Thieves respect property. They merely wish the property to become their property that they may more perfectly respect it. – G.K. Chesterton
When Danny Costessey falls for a man, he literally falls… Okay, literally, he falls from a tree and concusses his noggin and breaks a few assorted bones, too. But it’s that fall that leads him to Philip Luccombe. So, in a way, he falls… never mind. It’s Danny’s pilfering ways that lead him to the tree that leads to the fall that leads to the bed that Philip owns, and he’s allowing Danny to convalesce in that bed after the fall that could’ve proven fatal were it not for the gamekeeper on the Luccombe estate, who isn’t Danny’s biggest fan, by the by, though he found Danny and brought him ‘round anyway.
Poacher’s Fall and Keeper’s Pledge are a lovely twosome set in post World War I England, which tell the story of a forbidden love between a wealthy man, and a man of lesser means who is caught trespassing on his estate and poaching the game. They shouldn’t really fit together, Philip and Danny, for a variety of reasons, not the least of which is that they’re both men living in a time when their love was a crime. But fit they do, because so many times what is supposed to be and the contradiction of what truly is, is what makes for the most rewarding kind of love story.

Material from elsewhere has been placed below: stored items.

(** The turn the next store call of a world takes, and the world after the
    [await] of that call. *)
Definition turn_of (w : World) : Turn := hd calm (schedule w).

Definition awaited (w : World) : World :=
  {| store := fold_left (rival_insert (now w + elapsed (turn_of w)))
                (rivals (turn_of w)) (store w);
     schedule := tl (schedule w); events := events w;
     now := now w + elapsed (turn_of w) |}.

(** The worlds [log] and [put_store] lead to. *)
Definition logged (e : Event) (w : World) : World :=
  {| store := store w; schedule := schedule w; events := events w ++ [e];
     now := now w |}.

Definition stored (s : Store) (w : World) : World :=
  {| store := s; schedule := schedule w; events := events w; now := now w |}.

(** The row a served reading insert creates, and the store with it. *)
Definition reading_row (sensor_id : nat) (v : Q) (ts : nat) (s : Store) : Reading :=
  {| rd_id := next_reading_id s; rd_sensor_id := sensor_id; rd_value := v;
     rd_timestamp := ts |}.

Definition add_reading (row : Reading) (s : Store) : Store :=
  {| devices := update_device_last_seen row s; sensors := sensors s;
     readings := readings s ++ [row]; next_uuid := next_uuid s;
     next_reading_id := S (next_reading_id s) |}.

(** The 401 response. *)
Definition invalid_device_key : Response :=
  respond 401 (ErrorBody "Invalid device key" None).

(** The race of two first-sightings: the lookup of this request misses, the
    other request's insert lands before this request's insert is served. *)
Definition race_world : World :=
  world_of one_device [calm; calm; first_sighting 1 "temp"].

Definition race_request : Request := post "abc123" [entry "temp" (43 # 2)%Q].

Definition race_outcome : Response * World := serve race_request race_world.

(** Reading of "the conflict is resolved by retrying the lookup": every
    sensor insert that came back with a uniqueness violation is followed by
    another lookup of the same (device, name). *)
Definition retries_lookup_after_conflict (evs : list Event) : Prop :=
  forall before d n rest,
    evs = before ++ InsertSensor d n (Some UniqueViolation) :: rest ->
    exists err, In (SelectSensor d n err) rest.

(** The constraints of the schema the handler relies on:
    [UNIQUE(device_id, name)] on [sensors], and the presence of the device
    row the sensors refer to. *)
Definition unique_sensors (s : Store) : Prop :=
  forall d n, length (List.filter (sensor_is d n) (sensors s)) <= 1.

Definition has_device (s : Store) (id : nat) : Prop :=
  existsb (fun dv => Nat.eqb (dev_id dv) id) (devices s) = true.

(** A world in which the rest of the request runs undisturbed, on a store
    that satisfies its constraints. *)
Definition settled (device : Device) (w : World) : Prop :=
  Forall quiet (schedule w) /\
  unique_sensors (store w) /\
  has_device (store w) (dev_id device).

JL Merrow is so accommodating, isn’t she? She is. If I ever became supreme ruler over my very own queendom where I could pick and choose all my favorite fictional characters to populate my weird little fantasyland, some of hers would be on my neighborhood planning committee. She gives me characters to embrace and then puts them in situations where the improbable becomes a possibility that means loving each other in spite of—and sometimes even as a result of—the odds against them. And there were plenty of odds against Danny and Philip, to be sure, including a tangle of misunderstandings when Philip’s family arrives for the holidays. And then there’s Danny’s younger brother to contend with, as well as a scandal that could throw Philip and Danny’s close friendship under the microscope of public scrutiny. But, hey, where would a good love story be without a sticky wicket or two to get around?
I’m not sure if there will be more coming from Ms. Merrow beyond this little duet. She always seems to leave me wanting more at the end of her books, so I’ll just sit and wait and hope that I haven’t heard the last of the Misters Luccombe and Costessey. If not, at least they’ve lived and loved a full life in my imagination.
If you’re a fan at all of JL Merrow’s work, I feel fairly confident in saying you’ll be happy to have added these books to your TBR pile.